In re the Estate of Cole

157 Misc. 609 | N.Y. Sur. Ct. | 1935

Ottaway, S.

It appears that letters testamentary were issued in April, 1915. The petition and account herein alleged that the *610will provided for a trust fund to include all the estate, the life use thereof to be given to the widow and the remainder to go to nephews and nieces and their descendants. It is alleged that a substantial estate is involved and that many transactions involving stocks, bonds and other personal property have occurred since the executor qualified and that a settlement of the account to date and approval of the acts of the executor thus far are now appropriate and necessary.

The residuary legatees and the remaindermen assert that there is no proceeding now known to our law for the settlement of an intermediate account. Such procedure for voluntary intermediate accounting was formerly found in sections 253, 254 and 255 of the Surrogate’s Court Act and it is asserted that these sections were repealed by implication at least by chapter 642 of the Laws of 1933. It is argued that the court has no jurisdiction to entertain this proceeding and no enforcible order can be secured in it.

The Legislature in 1933 apparently intended some drastic amendment to the provisions of the Surrogate’s Court Act found in article 14 thereof. Chapter 642 of the Laws of that year contains this introductory clause: “ Section 1. Sections one hundred and forty-five, two hundred and fifty-three, two hundred and fifty-four, two hundred • and fifty-five, two hundred and fifty-eight, two hundred and sixty-one and three hundred and fourteen of the Surrogate’s Court Act, are amended to read as follows: ” Then follows section 145, the provisions being considerably amended and redrawn. No reference whatever is made to sections 253,254 and 255. Sections 258, 261 and 314 are restated. There is no clause at the end of this act repealing the portions omitted.

It is urged by the petitioner that this chapter of the Laws of 1933 is an amending” statute and not a “ repealing ” statute; that repeal by implication is never favored; that had there been any intent to repeal sections 253 to 255, inclusive, it could have been very simply indicated by a definite provision therefor couched in the usual terse language of such acts of the Legislature; that statutes of this character must be strictly construed and that no matter what the intention of the Legislature may have been, this chapter is actually ineffective to accomplish a repeal of the provisions relating to intermediate accounting.

It is further argued that the statements made by various authors and contained in various works relating to the law of Surrogates’ Courts are not after all conclusive when they say that these statutes were repealed by implication,” “ eliminated by implied abrogation,” “ apparently repealed,” “ inferentially eliminated,” or simply “ repealed.” The very uncertainty of the language used by some *611of these authors in stating their conclusions would seem to indicate their view to be that this was a very poorly drawn bit of legislation.

Sufficient answer undoubtedly is found to all these arguments in the construction which the Court of Appeals has given generally to statutes of this kind.
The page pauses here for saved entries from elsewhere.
(** A forced expiry that may hit it, or a dump that replaces it by something less. *)
Definition hits ip name (expiry : Time) (op : zombie_op) : bool :=
  match op with
  | ZForceExpire t nameMatch => (time_IsZero t || negb (time_After expiry t)) && matched nameMatch name
  | ZForceExpireByNameIP t n addrs => (time_IsZero t || negb (time_After expiry t)) && bool_decide (n = name ∧ ip ∈ addrs)
  | ZRestore dump =>
      match dump !! ip with Some z => negb (bool_decide (name ∈ Names z ∧ expiry ≤ DeletePendingAt z)) | None => false end
  | _ => false
  end.

Lemma spared_later t z expiry : expiry ≤ DeletePendingAt z → time_IsZero t || negb (time_After expiry t) = false → spared t z = true.
Proof. unfold spared, time_After. destruct (time_IsZero t); [done|]. cbn. intros He Hn%negb_false_iff%Z.ltb_lt. apply Z.ltb_lt. lia. Qed.

Lemma forced_entered zs op ip rev name expiry : zombies_ok zs → match op with ZForceExpire _ _ | ZForceExpireByNameIP _ _ _ => True | _ => False end →
  hits ip name expiry op = false → entered zs ip rev name expiry → entered (zombie_step zs op) ip rev name expiry.
Proof.
  intros OK Hop Hh. destruct op as [| | | |t m|t n addrs|]; try done; cbn [zombie_step hits] in *; apply andb_false_iff in Hh.
  - intros (z & E & Hr & Hn & He). assert (HN : name ∈ Names (expired t (matched m) z)).
    { apply expired_names. split; [done|]. destruct Hh as [Hh|Hh]; [left; by eapply spared_later|by right]. }
    exists (expired t (matched m) z). split; [apply ForceExpire_deletes; [done|]; exists z; split_and!; [done|done|right; set_solver]|].
    unfold zombies_ForceExpire. destruct (foldl _ _ _). cbn [fst ctGCRevision set_deletes].
    split_and!; [..|done|]; unfold expired; destruct (spared t z); cbn; lia.
  - apply (ForceExpireByNameIP_inv (λ zs, entered zs ip rev name expiry)). intros zs' ip' Hi (z & E & Hr & Hn & He).
    unfold entered. rewrite expire_one_deletes, expire_one_rest. cbn [ctGCRevision set_deletes]. destruct (decide (ip' = ip)) as [-> |]; [|by exists z].
    rewrite E. cbn. destruct (spared t z) eqn:Es; [by exists z|].
    assert (n ≠ name) by (destruct Hh as [Hh|Hh%bool_decide_eq_false]; [by rewrite (spared_later t z expiry) in Es|naive_solver]).
    rewrite bool_decide_eq_false_2 by set_solver. eexists. split; [done|]. cbn. set_solver.
Qed.

Lemma step_entered zs op ip rev name expiry : zombies_ok zs → Z.of_nat (size (deletes zs)) ≤ zombies_max zs →
  zombies_perHostLimit zs = 0 ∨ Z.of_nat (size (deletes zs)) ≤ zombies_perHostLimit zs → 0 ≤ rev → ctGCRevision zs ≤ rev + 1 → rev + 3 < 2 ^ 64 →
  hits ip name expiry op = false → entered zs ip rev name expiry → entered (zombie_step zs op) ip rev name expiry.
Proof.
  intros OK Hm Hl H0 Hc H64 Hh HE. destruct op as [t ip' names|now ip'|start next| |t m|t n addrs|dump];
    [..|by apply forced_entered|by apply forced_entered|]; destruct HE as (z & E & Hr & Hn & He); unfold entered; cbn [zombie_step].
  - assert (HC : ctGCRevision (zombies_Upsert t ip' names zs).1 = ctGCRevision zs) by (unfold zombies_Upsert; by destruct (deletes zs !! ip')).
    rewrite HC, Upsert_deletes. destruct (decide (ip' = ip)) as [<-|]; [|by exists z]. rewrite E. eexists. split; [done|]. cbn.
    split_and!; [lia|lia|set_solver|]. unfold time_After. destruct (Z.ltb_spec (DeletePendingAt z) t); lia.
  - assert (HC : ctGCRevision (MarkAlive now ip' zs) = ctGCRevision zs) by (unfold MarkAlive; by destruct (deletes zs !! ip')).
    rewrite HC, MarkAlive_deletes, E. destruct (decide (ip' = ip)); [|by exists z]. by eexists.
  - exists z. cbn. rewrite uwrap_small by (unfold is_uint; lia). split_and!; [done|lia|lia|done|done].
  - exists z. rewrite GC_stages at 2. cbn [fst ctGCRevision set_deletes]. split; [|done]. apply unlimited_alive; try done.
    unfold isConnectionAlive. rewrite uwrap_small by (unfold is_uint; lia). rewrite (proj2 (Z.ltb_lt (ctGCRevision zs) (revisionAddedAt z + 2)) ltac:(lia)).
    by repeat case_match.
  - cbn [zombies_restore set_deletes deletes ctGCRevision]. setoid_rewrite lookup_fmap. setoid_rewrite fmap_Some.
    cbn [hits] in Hh. destruct (dump !! ip) as [z'|] eqn:Ed.
    + apply negb_false_iff, bool_decide_eq_true in Hh as [? ?]. eexists. split; [exists z'; split; [by apply lookup_union_Some_l|done]|]. cbn. split_and!; done || lia.
    + eexists. split; [exists z; split; [by rewrite lookup_union_r|done]|]. cbn. split_and!; done || lia.
Qed.

Lemma revision_step zs op : 0 ≤ ctGCRevision zs → ctGCRevision zs + 1 < 2 ^ 64 →
  ctGCRevision (zombie_step zs op) = ctGCRevision zs + (if is_ctgc op then 1 else 0).
Proof.
  intros H0 H1. destruct op as [t ip' nm|now ip'|start next| |t m|t n addrs|dump]; cbn [zombie_step is_ctgc]; rewrite ?Z.add_0_r.
  - unfold zombies_Upsert. by destruct (deletes zs !! ip').
  - unfold MarkAlive. by destruct (deletes zs !! ip').
  - cbn. apply uwrap_small. unfold is_uint. lia.
  - by rewrite GC_stages.
  - unfold zombies_ForceExpire. by destruct (foldl _ _ _).
  - apply (ForceExpireByNameIP_inv (λ zs', ctGCRevision zs' = ctGCRevision zs)); [|done]. intros zs' ip _ H. by rewrite expire_one_rest.
  - done.
Qed.

Definition runs_of (P : zombie_op → bool) (ops : list zombie_op) : nat := length (filter (λ op, P op = true) ops).

Lemma runs_of_cons P op ops : runs_of P (op :: ops) = ((if P op then 1 else 0) + runs_of P ops)%nat.
Proof. unfold runs_of. rewrite filter_cons. destruct (P op); [by rewrite decide_True|by rewrite decide_False]. Qed.

(** Room for [n] zombies under both limits. *)
Definition room zs (n : nat) : Prop :=
  Z.of_nat n ≤ zombies_max zs ∧ (zombies_perHostLimit zs = 0 ∨ Z.of_nat n ≤ zombies_perHostLimit zs).

Lemma entered_run ip rev name expiry ops : 0 ≤ rev → rev + 3 < 2 ^ 64 →
  Forall zombie_op_ok ops → Forall (λ op, hits ip name expiry op = false) ops → ∀ zs, zombies_ok zs →
  rev ≤ ctGCRevision zs → ctGCRevision zs + Z.of_nat (runs_of is_ctgc ops) ≤ rev + 1 →
  room zs (size (deletes zs) + sum_list_with adds ops) → entered zs ip rev name expiry → entered (zombie_runs zs ops) ip rev name expiry.
Proof.
  intros H0 Hr. unfold zombie_runs. induction ops as [|op ops IH]; [done|]. intros [Hok Hoks]%Forall_cons [Hh Hhs]%Forall_cons zs OK Hk Hc [Hm Hl] HE.
  cbn [foldl]. cbn [sum_list_with] in Hm, Hl. rewrite runs_of_cons in Hc. destruct (zombie_step_limits zs op) as [M1 L1].
  pose proof (zombie_step_size zs op OK ltac:(lia)) as HZ. pose proof (revision_step zs op ltac:(lia) ltac:(lia)) as HR.
  apply IH; [done|done|..].
  - apply zombie_step_ok; [done|lia|done].
  - rewrite HR. destruct (is_ctgc op); lia.
  - rewrite HR. destruct (is_ctgc op); lia.
  - split; rewrite ?M1, ?L1; lia.
  - apply step_entered; try done; lia.
Qed.
End gc.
It will be recalled that the introductory paragraph of this act of 1933 provides that these various sections “are amended to read as follows:” Such language operates as a repeal by implication of all inconsistent provisions in the former law and of those provisions therein which are omitted in the new statute. (See Matter of Prime, 136 N. Y. 347.) It follows that all of the provisions of sections 253 to 255, inclusive, were repealed by the amending act of 1933, thereby eliminating from the Surrogate’s Court Act the subject of “ voluntary intermediate accounting ” as previously understood.

It does not necessarily follow, however, that petitioner may not have its accounting. In 1935 the Legislature by chapter 597 made new provision for intermediate accounting which is now found in a new section, 253. This new section provides in substance that on the petition of any person interested or on the surrogate’s own motion an order may be issued directing an executor to file an account at any time. If, on the fifing of such an account, it appears that it then can be judicially settled, appropriate citation may be issued and proceedings had therefor. The petition and the account which are before the court contained ample basis for an order upon the surrogate’s part directing that the account be filed and that proceedings be had for the immediate settlement thereof. Such an order this court would now make if requested.

But it is not necessary to go into the field of compulsory accounting, for section 261 of the Surrogate’s Court Act, as now amended by chapter 642 of the Laws of 1933, relates to the subject of voluntary judicial settlement of accounts, and permits the fifing of such accounts by an executor under various circumstances, one of which is stated as follows: “Where his account has not been judicially settled within one year preceding the application therefor and the surrogate entertains such application.” There is before us the account of this executor and his petition praying that the same be judicially settled. We entertain that application. All of the necessary parties being before the court upon the return of the citation duly issued herein, it follows that petitioner may properly seek the relief which he prays.

Objections overruled. Case is placed upon the calendar of the term of court to be held at the City Hall, Jamestown, N. Y., on December 27, 1935. If either party desires formal order entered in accordance with the foregoing disposition of objections, such order may be prepared and submitted to the court for signature.